Enabling IRSA on self hosted k8s cluster with kops runs into a problem with cilium pods

milan-stikic-cif commented 2 years ago

/kind bug

1. What kops version are you running? The command kops version, will display this information. Version 1.23.2 2. What Kubernetes version are you running? kubectl version will print the version if a cluster is running or provide the Kubernetes version specified as a kops flag. Version 1.21.5 3. What cloud provider are you using?
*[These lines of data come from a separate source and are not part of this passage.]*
(** The projection feed replays every committed fact once, in revision
    order.  In any reachable store a page is strictly increasing in authority
    revision, holds only committed cases and advices of that tenant after the
    cursor and up to the high watermark, and omits such a fact only when the
    page is full and the fact comes after everything on it; so paging from the
    last revision seen visits every fact exactly once. *)
Theorem ListProjectionFacts_exact q db page :
  store_reachable db -> ListProjectionFacts q db = Ok page ->
  StronglySorted Z.lt (map pf_AuthorityRevision (pp_Facts page)) /\
  Z.of_nat (length (pp_Facts page)) <= fq_Limit q /\
  (forall f, f ∈ pp_Facts page ->
     committed_fact db (fq_TenantID q) f /\
     fq_After q < pf_AuthorityRevision f <= pp_HighWatermark page) /\
  (forall f, committed_fact db (fq_TenantID q) f -> fq_After q < pf_AuthorityRevision f ->
     f ∈ pp_Facts page \/
     (Z.of_nat (length (pp_Facts page)) = fq_Limit q /\
      forall g, g ∈ pp_Facts page -> pf_AuthorityRevision g < pf_AuthorityRevision f)).
Proof.
  intros Hi%store_reachable_inv Hq. unfold ListProjectionFacts in Hq.
  destruct (validate_fact_query q) eqn:Hv; [|done].
  unfold validate_fact_query in Hv. inv_result. bools. cbn.
  set (facts := tenant_facts db (fq_TenantID q)).
  set (L := merge_sort fact_order (filter (fun f => fq_After q < pf_AuthorityRevision f) facts)).
  assert (HL : forall f, f ∈ L <-> committed_fact db (fq_TenantID q) f /\
    fq_After q < pf_AuthorityRevision f).
  { intros f. unfold L. rewrite merge_sort_Permutation, list_elem_of_filter.
    unfold facts. rewrite tenant_facts_elem. tauto. }
  assert (Hs : StronglySorted Z.lt (map pf_AuthorityRevision L)).
  { apply sorted_strict.
    - apply (Sorted_fmap pf_AuthorityRevision fact_order Z.le); [done|].
      apply Sorted_merge_sort, _.
    - change (NoDup (pf_AuthorityRevision <$> L)). unfold L. rewrite merge_sort_Permutation.
      eapply sublist_NoDup; [apply (tenant_facts_NoDup db (fq_TenantID q)), Hi|].
      apply fmap_sublist, sublist_filter. }
  clearbody L. set (n := Z.to_nat (fq_Limit q)).
  rewrite <- (take_drop n L), map_app in Hs. pose proof Hs as Hs'.
  apply StronglySorted_app in Hs' as (Hcross & Hs1 & _).
  split_and!; [done|rewrite length_take; unfold n; lia| |].
  - intros f Hf%(subseteq_take n). apply HL in Hf as [Hc Hlt]. split_and!; [done..|].
    apply max_of_ub, list_elem_of_In, in_map, list_elem_of_In, tenant_facts_elem. done.
  - intros f Hc Hlt. assert (Hin : f ∈ L) by (by apply HL).
    rewrite <- (take_drop n L) in Hin. apply elem_of_app in Hin as [|Hin]; [by left|right].
    split.
    + rewrite length_take. destruct (decide (n <= length L)%nat) as [|Hle]; [unfold n in *; lia|].
      rewrite drop_ge in Hin by lia. by apply not_elem_of_nil in Hin.
    + intros g Hg. apply Hcross; by apply list_elem_of_In, in_map, list_elem_of_In.
Qed.

(** ** From a claimed row to the carrier *)
Lemma joined_case_spec db o c k :
  revision_inv db -> facts_inv db -> cases db !! (ob_TenantID o, k) = Some c ->
  cs_AuthorityRevision c = ob_AuthorityRevision o -> ob_DestinationKind o = "domain_dispatch" ->
  joined_case db o = Some c.
Proof.
  intros Hrev Hf Hc Hr Hk. unfold joined_case. rewrite Hk. cbn.
  destruct (facts_case _ Hf _ _ _ Hc) as (Ht & _).
  destruct (list_find _ _) as [[i x]|] eqn:E; cbn.
  - apply list_find_Some in E as (Hx & [Hxt Hxr] & _).
    apply list_elem_of_lookup_2, list_elem_of_fmap in Hx as ([k' x'] & -> & Hin).
    apply elem_of_map_to_list in Hin. cbn in *.
    assert (k' = (ob_TenantID o, k)) as -> by (eapply (one_case _ Hrev); [done..|congruence]).
    congruence.
  - apply list_find_None in E. rewrite List.Forall_forall in E. exfalso. apply (E c); [|done].
    apply list_elem_of_In, list_elem_of_fmap. exists ((ob_TenantID o, k), c). split; [done|].
    by apply elem_of_map_to_list.
Qed.

Lemma joined_delivery_spec db o e g s d :
  revision_inv db -> deliveries db !! (ob_TenantID o, e, g, s) = Some d ->
  ed_AuthorityRevision d = ob_AuthorityRevision o -> ob_DestinationKind o = "edge_delivery" ->
  joined_delivery db o = Some ((ob_TenantID o, e, g, s), d).
Proof.
  intros Hrev Hd Hr Hk. unfold joined_delivery. rewrite Hk. cbn.
  destruct (list_find _ _) as [[i [k x]]|] eqn:E; cbn.
  - apply list_find_Some in E as (Hx & [Hxt Hxr] & _).
    apply list_elem_of_lookup_2, elem_of_map_to_list in Hx. cbn in *.
    assert (k = (ob_TenantID o, e, g, s)) as ->
      by (eapply (one_delivery _ Hrev); [done..|congruence]). congruence.
  - apply list_find_None in E. rewrite List.Forall_forall in E. exfalso.
    apply (E ((ob_TenantID o, e, g, s), d)); [|done].
    by apply list_elem_of_In, elem_of_map_to_list.
Qed.

(** The item read for a row, by its route. *)
Lemma item_of_wake db id token o c :
  ledger_inv db -> cases db !! (ob_TenantID o, ob_EntityID o) = Some c ->
  ob_AuthorityRevision o = cs_AuthorityRevision c -> destination o = wake_route c ->
  let i := item_of_row db id token o in
  it_DomainID i = cs_Domain c /\ it_EdgeID i = "" /\ it_EdgeGeneration i = 0 /\
  it_DeliverySequence i = 0.
Proof.
  intros [_ Hrev Hf _ _] Hc Hr Hd. injection Hd as Hk Hkey. cbn.
  rewrite (joined_case_spec db o c (ob_EntityID o)) by done.
  unfold joined_delivery. by rewrite Hk.
Qed.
Self Hosted K8S cluster on AWS 4. What commands did you run? What is the simplest way to reproduce this issue? Enabling serviceAccountIssuerDiscovery with enableAWSOIDCProvider: true and setting a bucket for JWKS, using kops rolling-update 5. What happened after the commands executed? kops decided that 3 master nodes (3 is total) need to get updated. Once it started updating first master node, it is stuck because cilium pod running on that master is getting following errors:

level=info msg="Initializing daemon" subsys=daemon
level=info msg="Establishing connection to apiserver" host="https://internal.api.address:443" subsys=k8s
level=info msg="Establishing connection to apiserver" host="https://internal.api.address:443" subsys=k8s
level=info msg="Establishing connection to apiserver" host="https://internal.api.address:443" subsys=k8s
level=info msg="Establishing connection to apiserver" host="https://internal.api.address:443" subsys=k8s
level=info msg="Establishing connection to apiserver" host="https://internal.api.address:443" subsys=k8s
level=info msg="Establishing connection to apiserver" host="https://internal.api.address:443" subsys=k8s
level=info msg="Establishing connection to apiserver" host="https://internal.api.address:443" subsys=k8s
level=info msg="Establishing connection to apiserver" host="https://internal.api.address:443" subsys=k8s
level=error msg="Unable to contact k8s api-server" error=Unauthorized ipAddr="https://internal.api.address:443" subsys=k8s
level=fatal msg="Unable to initialize Kubernetes subsystem" error="unable to create k8s client: unable to create k8s client: Unauthorized" subsys=daemon

This will eventually make other cilium pods go into CrashLoop with following message :

level=fatal msg="Unable to initialize Kubernetes subsystem" error="the server has asked for the client to provide credentials" subsys=daemon

In the end the whole cluster becomes unusable as all pods stop working at some point 6. What did you expect to happen? That the cluster will start normally after kops rolling-update, and start using new serviceAccountIssuer using OIDC for enabling IAM Roles for Service Accounts 7. Please provide your cluster manifest. Execute kops get --name my.example.com -o yaml to display your cluster manifest. You may want to remove your cluster name and other sensitive information.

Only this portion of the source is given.